There’s a certain breed of indie movie floating around the movie industry for the past few years. A very hazy, almost nostalgic brand of drama with mild comedy elements that is hugely popular with the hipster crowd. If anyone can be considered a major influence on this trend, it’s Mr Wes Anderson, the king of the “hipster movie” directors. His unique, nostalgic, Instagram-filtered brand of cinema became hugely popular in the late nineties and early 2000s, with this movie being one of the bigger successes.

The Royal Tenenbaums is about the Tenenbaum family, a dysfunctional family of misfits who got worse when the father, Royal Tenenbaum (Gene Hackman) left while the children were still young. The children, Chas, Richie, and adopted daughter Margot, were all considered to be geniuses (Chas with business management, Richie in tennis and Margot in playwriting) but the loss of their father resulted in their lives becoming a mess.

Now adults, Chas (Ben Stiller) is a successful businessman but, following the death of his wife, is obsessed with keeping his children “safe”, refusing to let them do anything remotely dangerous and sheltering them from everything. Richie (Luke Wilson), a former successful tennis player, quit the profession a few years back following a disastrous match where he suffered a total mental breakdown. Margot (Gwyneth Paltrow), initially successful with her plays, is now depressed and stuck in a loveless marriage with an older man (Bill Murray).

When Royal discovers that his wife, Etheline (Anjelica Huston), is dating her co-worker Henry Sherman (Danny Glover), he concocts a scheme to re-join his family and avoid his wife being “taken”. At the same time, all the children end up back at home too, and the movie chronicles their disastrous attempts to reconcile with one another and face their own personal demons at the same time.

Yes, that’s a lot of plot to take in, but there’s also a lot going on in this movie. It’s a movie that could very easily become convoluted and crushed under the weight of its many ideas, but somehow, Anderson manages to keep it together. It’s a character-driven movie, and there are many characters to drive it, but Anderson does a good job at making them all unique enough that it’s impossible to get lost, and the actors do a fine job of bringing out the finer qualities of all these quirky, dysfunctional people.

You see, every character is completely messed up. Royal is largely a failure who abandoned his family and showed them very little support when they were still together (even dismissing one of Margot’s plays on her birthday), but Hackman makes him oddly likeable; a screw-up whose heart is in the right place, but no capacity to show it properly. Stiller puts in a great comic performance as a character who could easily be annoying. Luke Wilson manages to make a terminally mopey character sympathetic. Paltrow is barely recognisable as the moody, neurotic Margot.

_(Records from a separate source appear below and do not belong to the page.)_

(** The callback of a legacy send, on the session the connection has. *)
Definition admit_legacy (s : State) (key : MlDsaKeyPair) (p : PeerId) (m : GossipMessage) (wire_digest : list Z) (session : AuthenticatedSession) (r : Readings) :
    State * Res (list Z) :=
  let t := topic (gm_header m) in
  if negb (bool_decide (peer session = p)) then (s, Err "queued legacy send canceled") else
  match permitted s t session r with
  | (s, false) => (s, Err "queued legacy send canceled")
  | (s, true) =>
    let again :=
      if bool_decide (kind (gm_header m) = Eager) then
        match topics s !! t, gm_payload m with
        | None, _ => Err "topic removed"
        | Some _, None => Err "missing inner payload"
        | Some policy, Some payload => match kv_verify policy payload with Ok _ => Ok () | Err e => Err e end
        end
      else
        let? _ := check (bool_decide (from_pubkey (gm_public_key m) = peer_id key)) "transit control denied" in
        let? _ := control_work m in Ok () in
    match again with
    | Err e => (s, Err e)
    | Ok _ =>
      match variant s m 1 key wire_digest with
      | (s, Err e) => (s, Err e)
      | (s, Ok out) =>
        match kind_index (kind (gm_header m)) with
        | Err e => (s, Err e)
        | Ok k => (count s (legacy_egress k), Ok out)
        end
      end
    end
  end.
End Policy.

(** ** The transport that applies the policy

    [PolicyTransport] joins the migration policy and the key cache (the only
    constructor outside the tests gives it one); [live] is the inner transport's
    [authenticated_session]. *)

Section Transport.
Context `{Hashes} `{Postcard} `{MlDsa} `{!LruPut PeerId (list Z)} `{!LruPut PKey ()}.
Context `{!HashIter PKey PendingKey} `{!HashIter PeerId SessionState} `{!SetIter PeerId}.
Context (get_u32 : list Z → option (Z * list Z)) (live : PeerId → option AuthenticatedSession) (key : MlDsaKeyPair) (me : PeerId).

Record Shared := mkShared { migration : State; cache : KeyCache }.
(** C12. A modern floor is permanent.  Once [require_v2] has succeeded for a
    peer, no later sequence of operations lets version 1 through for it; and
    when the requirement appended its record, the journal with that record
    opens after a restart, at any time, to a set with that peer and every peer
    recorded before, and a fresh policy with it installed denies version 1 to
    the peer for ever. *)
Theorem modern_floor_permanent (s s1 : State) (p : PeerId) (l : Looks) (io : AppendIo) (appended : option (list Z)) :
  require_v2 s p l io = (s1, appended, Ok ()) → is_array 32 (peer_bytes p) →
  (∀ os t x r, peer x = p → (permitted (mrun s1 os).1 t x r).2 = false) ∧
  (∀ record file X, appended = Some record → floors_decode (contents file) = Ok X → len (contents file) + 64 ≤ 12 + 64 * MAX_FLOORS →
    ∀ restart, ∃ f, floors_open (steady (mkFile restart (contents file ++ record))) = Ok f ∧ floor_peers f = {[p]} ∪ X ∧
      ∀ os t x r, peer x = p → (permitted (mrun migration_default (MInstall f :: os)).1 t x r).2 = false).
Proof.
  intros Hr Hp. split.
  - intros os t x r <-. apply floored_denied, floored_run. pose proof (proj2 (require_floored get_u32 key s (peer x) l io (peer x))) as Hq. cbn [CompatProps.mexec] in Hq. rewrite Hr in Hq. by apply Hq.
  - intros record file X Happ Hd Hroom restart. assert (record = floor_record p) as ->.
    { unfold require_v2 in Hr. destruct (floors s) as [f|]; [|done]. destruct (floors_require_v2 f p l io) as [[f' a] res] eqn:Hf. unfold floors_require_v2 in Hf.
      destruct (refresh f l) as [f1 []]; [|by simplify_eq]. repeat case_match; by simplify_eq. }
    eexists. split; [apply floors_open_steady; cbn; [by apply floors_decode_snoc|]|split; [done|]].
    + unfold len. rewrite length_app, Nat2Z.inj_add. unfold len in Hroom. enough (length (floor_record p) = 64%nat) by lia.
      unfold floor_record. rewrite length_app. destruct Hp as [-> _]. by destruct (blake3_array (peer_bytes p)) as [-> _].
    + intros os t x r <-. match goal with |- context [?o :: os] => change (o :: os) with ([o] ++ os) end. rewrite mrun_app. apply floored_denied, floored_run. apply bool_decide_eq_true. cbn. set_solver.
Qed.
Lemma encode_peers (os : list KOp) (form : option (list Z)) (x : Shared) (peers : list (PeerId * Z * Readings)) (bytes : list Z) (priority : TopicPriority)
    (encoded : gmap (list Z * bool) (list Z)) (p : PeerId) (wire : list Z) :
  is_v3 bytes = false → (∀ out, form = Some out → is_v3 out = false) →
  encoding os form bytes x → encodings_ok form encoded →
  (wire_bytes_for_peers get_u32 live key x peers bytes priority encoded).2 !! p = Some wire → chosen os form priority p wire.
Proof.
  intros Hb Hform. revert x encoded. induction peers as [|[[q now] r] peers IH]; intros x encoded Hx He; [done|]. cbn [wire_bytes_for_peers].
  pose proof (encode_peer os form x q bytes priority encoded now r Hb Hform Hx He) as Hq. destruct (wire_bytes_for_peer_cached _ _ _ _ _ _ _ _ _ _) as [[x' encoded'] w].
  destruct Hq as (Hx' & He' & Hw). specialize (IH x' encoded' Hx' He'). destruct (wire_bytes_for_peers _ _ _ _ _ _ _ _) as [x2 rest]. cbn [snd] in *.
  destruct (rest !! q) eqn:Hr; [done|]. cbn [snd]. rewrite lookup_insert_Some. by intros [[<- <-]|[_ Hl]]; [|apply IH].
Qed.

But what holds the movie together is the sheer quirky charm of the whole thing. Everything’s played with a slight wry sense of humour and the hazy wonder that Anderson is known for. It is very much “hipster chic”, with the deliberately stylistic shots and light indie-rock soundtrack, but it never feels pretentious. It manages to balance style and substance effectively, and that’s what makes it so damn good.

I have a few minor gripes. The pseudo-incest subplot felt a little uncomfortable to me, a suicide attempt by one of the characters seems to come out of nowhere (even though the movie does kind of build up to it) and sometimes that soundtrack could become a little tiresome. Bill Murray feels woefully underused, which is a real shame. The movie is also quite prone to leaping around a little plot-wise and has a tendency to sometimes tell instead of showing. For example, many of the opening scenes are just hastily-narrated clips of the family’s history, and it feels a little too rushed.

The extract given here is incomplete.